Command line, terminal and PowerShell: how to use them

The black window you type commands into puts many people off. Yet it is the command line that lets you do things quickly, precisely and in bulk, which is often impossible with a mouse. Let us thoroughly explain what the terminal and PowerShell are, the basic commands and how to use them at a higher level.
What the command line is
The command line is a text interface for controlling the computer. Instead of clicking with a mouse, you type commands that the computer carries out. The advantage is speed, precision and the ability to automate and repeat things. Professionals use it daily, because with commands you do in a second what would take long through windows.
Terminal, shell and command line: the terms
These words get mixed up, yet they mean slightly different things:
- The terminal is the window you type into.
- The shell is the program that processes commands. On Windows it is Command Prompt (cmd) or PowerShell, on Mac and Linux bash or zsh.
- The command line is the place itself where you type the command.
Put simply: the terminal is the window, the shell is the brain behind it.
Windows: cmd versus PowerShell
On Windows you have two main options. Command Prompt (cmd) is older and simple. PowerShell is modern and far more powerful: it works with objects, handles the management of the whole system and lets you write full scripts. You can conveniently launch both today through the Windows Terminal app.
Basic commands
Here is an overview of the most used commands in cmd, PowerShell and bash (Linux and Mac):
| What it does | cmd (Windows) | PowerShell | bash (Linux, Mac) |
|---|---|---|---|
| List a folder | dir | ls or dir | ls |
| Change folder | cd | cd | cd |
| Current folder | cd | pwd | pwd |
| Make a folder | mkdir | mkdir | mkdir |
| Copy a file | copy | Copy-Item | cp |
| Move a file | move | Move-Item | mv |
| Delete a file | del | Remove-Item | rm |
| Clear the screen | cls | cls | clear |
| Test the network | ping | ping | ping |
Higher-level tricks
This is where the command line becomes a powerful tool:
- History and arrows. The up arrow recalls previous commands, you do not have to retype them.

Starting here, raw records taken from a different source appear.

Lemma handleGet_witness :
  exists resp, handleGet (node_of [] {["a" := "1"]}) "a" = Ret resp /\ StatusCode resp = 200%Z.
Proof.
  destruct (handleGet_spec (node_of [] {["a" := "1"]}) _ _ "a" (node_serving _ _))
    as (resp & E & [(H & _)|[(_ & _ & H)|(_ & H)]]).
  - exists {["a" := "1"]}. split; [reflexivity|]. by apply map_Forall_singleton.
  - reflexivity.
  - by exists resp.
  - discriminate H.
  - discriminate H.
Defined.

Lemma handleSet_duplicates_witness :
  exists s', handleSet (node_of ["p"] {["a" := "1"]}) (marshal_kvResp "a" "2")
    = Ret (s', {| StatusCode := 200; Body := marshal_Status StatusOK |}) /\
    m (store s') = Some {["a" := "1"]}.
Proof.
  destruct (handleSet_hides_duplicates (node_of ["p"] {["a" := "1"]}) _
           {| LogNode.st := Leader; LogNode.log := [marshal_command (add_command ("a", "2"))];
              LogNode.peers := ["p"] |} {["a" := "1"]} (marshal_kvResp "a" "2") "a" "2" (node_serving _ _))
    as (s' & H1 & H2); [vm_compute; reflexivity..|].
  exists s'. split; [exact H1|]. rewrite H2. vm_compute. reflexivity.
Defined.

Lemma handleSet_bad_body_witness :
  exists data, handleSet (node_of ["p"] ∅) "not json"
    = Ret (node_of ["p"] ∅, {| StatusCode := 400; Body := data |}).
Proof.
  apply (handleSet_bad_body (node_of ["p"] ∅) _ ∅ "not json" syntax_error (node_serving _ _)). vm_compute. reflexivity.
Defined.

Lemma handleSet_failure_witness :
  exists s', handleSet (node_of [] ∅) (marshal_kvResp "a" "2")
    = Ret (s', {| StatusCode := 200; Body := marshal_Status StatusInternalError |}) /\
    m (store s') = Some ∅.
Proof.
  apply (handleSet_failure_is_200 (node_of [] ∅) _
           {| LogNode.st := Leader; LogNode.log := []; LogNode.peers := [] |} ∅ (marshal_kvResp "a" "2") "a" "2"
           (Fresh "leadership lost") (node_serving _ _));
    [reflexivity|vm_compute; reflexivity|vm_compute; reflexivity|discriminate].
Defined.
(* ===== verification/BoltTree.v ===== *)
(** * The page tree of a bucket

    What BoltCursor.v's operations do, in terms of the map a bucket holds.
    The items of a bucket are those of its leaves from left to right, of a
    leaf in [nodes] as they are there; they are in order, and the separators
    of the branches lie between them.  [Get] and [Put] work on this order in
    any transaction; [First], [Last] and [Seek] of a cursor in a new one find
    the first, the last and the next item; and a cursor that deletes what it
    is on and moves on meets all items that follow, because it stays on the
    pages and no page to the right of it has been changed. *)
From S2P Require Import Prelude SortSearch BoltCursor.

(** ** Keys in order *)

Definition slt (a b : string) : Prop := ¬ String.le b a.

Lemma slt_le a b : slt a b -> String.le a b.
Proof. intros H. by destruct (total String.le a b). Qed.

Lemma slt_irrefl a : ¬ slt a a.
Proof. intros H. by apply H. Qed.

Lemma slt_le_trans a b c : slt a b -> String.le b c -> slt a c.
Proof. intros H1 H2 H3. apply H1. by transitivity c. Qed.

Lemma le_slt_trans a b c : String.le a b -> slt b c -> slt a c.
Proof. intros H1 H2 H3. apply H2. by transitivity a. Qed.

#[global] Instance slt_trans : Transitive slt.
Proof. intros a b c H1 H2. eapply slt_le_trans; [done|by apply slt_le]. Qed.

Lemma slt_neq a b : slt a b -> a <> b.
Proof. intros H ->. by apply (slt_irrefl b). Qed.

Lemma slt_not_slt a b : slt a b -> ¬ slt b a.
Proof. intros H1 H2. apply H2. by apply slt_le. Qed.
Definition ErrKeyNotFound : goerror := Sentinel "raftboltdb.ErrKeyNotFound".
Definition ErrKeyDuplicated : goerror := Sentinel "raftboltdb.ErrKeyDuplicated".
Definition raft_ErrLogNotFound : goerror := Sentinel "raft.ErrLogNotFound".
Definition ErrBucketNameRequired : goerror := Sentinel "bolt.ErrBucketNameRequired".

Definition dbLogs : string := "logs".
Definition dbConf : string := "conf".

(** ** The calls to bolt *)

(** The buckets of a transaction by name. *)
Abbreviation Tx := (gmap string bucket).

(** A database and its transactions: [Begin] gives the buckets as they are in
    the file; [Commit] writes those of the transaction. *)
Class Database (D : Type) : Type := {
  db_Begin : D -> bool -> result Tx;
  db_Commit : D -> Tx -> D * error;
  db_Close : D -> D * error;
}.

(** What go-msgpack does with a [raft.Log]. *)
Class LogCodec (L : Type) : Type := {
  log_Index : L -> Z;
  codec_Encode : L -> result string;
  codec_Decode : string -> result L;
}.

(** util.go: an encoder over a new buffer, a decoder over the given bytes. *)
Definition encodeMsgPack {L} `{!LogCodec L} (log : L) : result string := codec_Encode log.
Definition decodeMsgPack {L} `{!LogCodec L} (buf : string) : result L := codec_Decode buf.

(** ** The store *)

Section store.
Context {D L : Type} `{!Database D, !LogCodec L}.
Implicit Types d : D.

(** A method on the nil bucket of a name that is not there. *)
Definition tx_Bucket (tx : Tx) (name : string) : outcome bucket :=
  match tx !! name with Some b => Ret b | None => Panic "nil pointer dereference" end.

(** A read-only transaction around [f]. *)
Definition view {A} d (name : string) (f : bucket -> outcome (result A)) : outcome (result A) :=
  match db_Begin d false with
  | Err e => Ret (Err e)
  | Ok tx => b ← tx_Bucket tx name; f b
  end.

(** A writable transaction that runs [f] on one bucket and commits, or
    rolls back on the first error. *)
Definition update d (name : string) (f : bucket -> outcome (result bucket)) : outcome (D * error) :=
  match db_Begin d true with
  | Err e => Ret (d, Some e)
  | Ok tx =>
    b ← tx_Bucket tx name;
    r ← f b;
    match r with
    | Err e => Ret (d, Some e)
    | Ok b' => Ret (db_Commit d (<[name := b']> tx))
    end
  end.

Definition CreateBucketIfNotExists (tx : Tx) (name : string) : result Tx :=
  match tx !! name with
  | Some _ => Ok tx
  | None => if decide (name = "") then Err ErrBucketNameRequired else Ok (<[name := new_bucket]> tx)
  end.

Definition initialize d : D * error :=
  match db_Begin d true with
  | Err e => (d, Some e)
  | Ok tx =>
    match tx ← CreateBucketIfNotExists tx dbLogs; CreateBucketIfNotExists tx dbConf with
    | Err e => (d, Some e)
    | Ok tx => db_Commit d tx
    end
  end.

Definition BoltStore_Close d : D * error := db_Close d.

Definition uint64_of_key (k : option string) : outcome (result Z) :=
  match k with
  | None => Ret (Ok 0%Z)
  | Some k => i ← bytesToUint64 k; Ret (Ok i)
  end.

Definition FirstIndex d : outcome (result Z) :=
  view d dbLogs (fun b => '(_, first) ← curs_First b; uint64_of_key (fst <$> first)).
Definition LastIndex d : outcome (result Z) :=
  view d dbLogs (fun b => '(_, last) ← curs_Last b; uint64_of_key (fst <$> last)).

Definition GetLog d (idx : Z) : outcome (result L) :=
  view d dbLogs (fun b =>
    val ← bk_Get b (uint64ToBytes idx);
    match val with
    | None => Ret (Err raft_ErrLogNotFound)
    | Some val => Ret (decodeMsgPack val)
    end).

Fixpoint put_logs (tx : Tx) (logs : list L) : outcome (result Tx) :=
  match logs with
  | [] => Ret (Ok tx)
  | log :: logs =>
    let key := uint64ToBytes (log_Index log) in
    match encodeMsgPack log with
    | Err e => Ret (Err e)
    | Ok val =>
      bucket ← tx_Bucket tx dbLogs;
      r ← bk_Put bucket key val;
      match r with
      | Err e => Ret (Err e)
      | Ok bucket => put_logs (<[dbLogs := bucket]> tx) logs
      end
    end
  end.

Definition StoreLogs d (logs : list L) : outcome (D * error) :=
  match db_Begin d true with
  | Err e => Ret (d, Some e)
  | Ok tx =>
    r ← put_logs tx logs;
    match r with
    | Err e => Ret (d, Some e)
    | Ok tx => Ret (db_Commit d tx)
    end
  end.

Definition StoreLog d (log : L) : outcome (D * error) := StoreLogs d [log].

(** The cursor loop of [DeleteRange], from where the cursor is. *)
Fixpoint delete_loop (fuel : nat) (max : Z) (b : bucket) (curs : stack * option item) : outcome (result bucket) :=
  match fuel with
  | O => Panic "out of fuel"
  | S fuel =>
    match curs with
    | (_, None) => Ret (Ok b)
    | (st, Some (k, _)) =>
      i ← bytesToUint64 k;
      if (max <? i)%Z then Ret (Ok b)
      else
        r ← curs_Delete b st;
        match r with
        | Err e => Ret (Err e)
        | Ok b => curs ← curs_Next b st; delete_loop fuel max b curs
        end
    end
  end.

Definition DeleteRange (fuel : nat) d (min max : Z) : outcome (D * error) :=
  let minKey := uint64ToBytes min in
  update d dbLogs (fun b => curs ← curs_Seek b minKey; delete_loop fuel max b curs).

Definition BoltStore_Set d (k v : string) : outcome (D * error) :=
  update d dbConf (fun b => bk_Put b k v).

- Tab completion. Start typing a name and Tab finishes it.
- Output redirection.
command > file.txtsaves the result to a file. - Chaining via a pipe.
command1 | command2sends the output of the first as input to the second. This is the basis of advanced work. - Running as administrator. Many commands require elevated rights (on Windows “Run as administrator”, on Linux
sudo).
PowerShell specifically
PowerShell is exceptional in that it works not just with text but with objects. Commands (so-called cmdlets) have a uniform form, for example Get-Process or Set-Service. They can be chained into work with the whole system. Scripts are saved to .ps1 files.
Automation and scripts
The greatest strength is in automation. You save a sequence of commands into a script (.bat for cmd, .ps1 for PowerShell, .sh for bash) and run it with a single click or schedule it to run by itself. That is how you can do backups, maintenance or bulk file changes.
Watch out for security
One important warning: do not copy commands from the internet blindly. A misunderstood or malicious command can delete data or damage the system, especially with administrator rights. If you are not sure what a command does, check it first.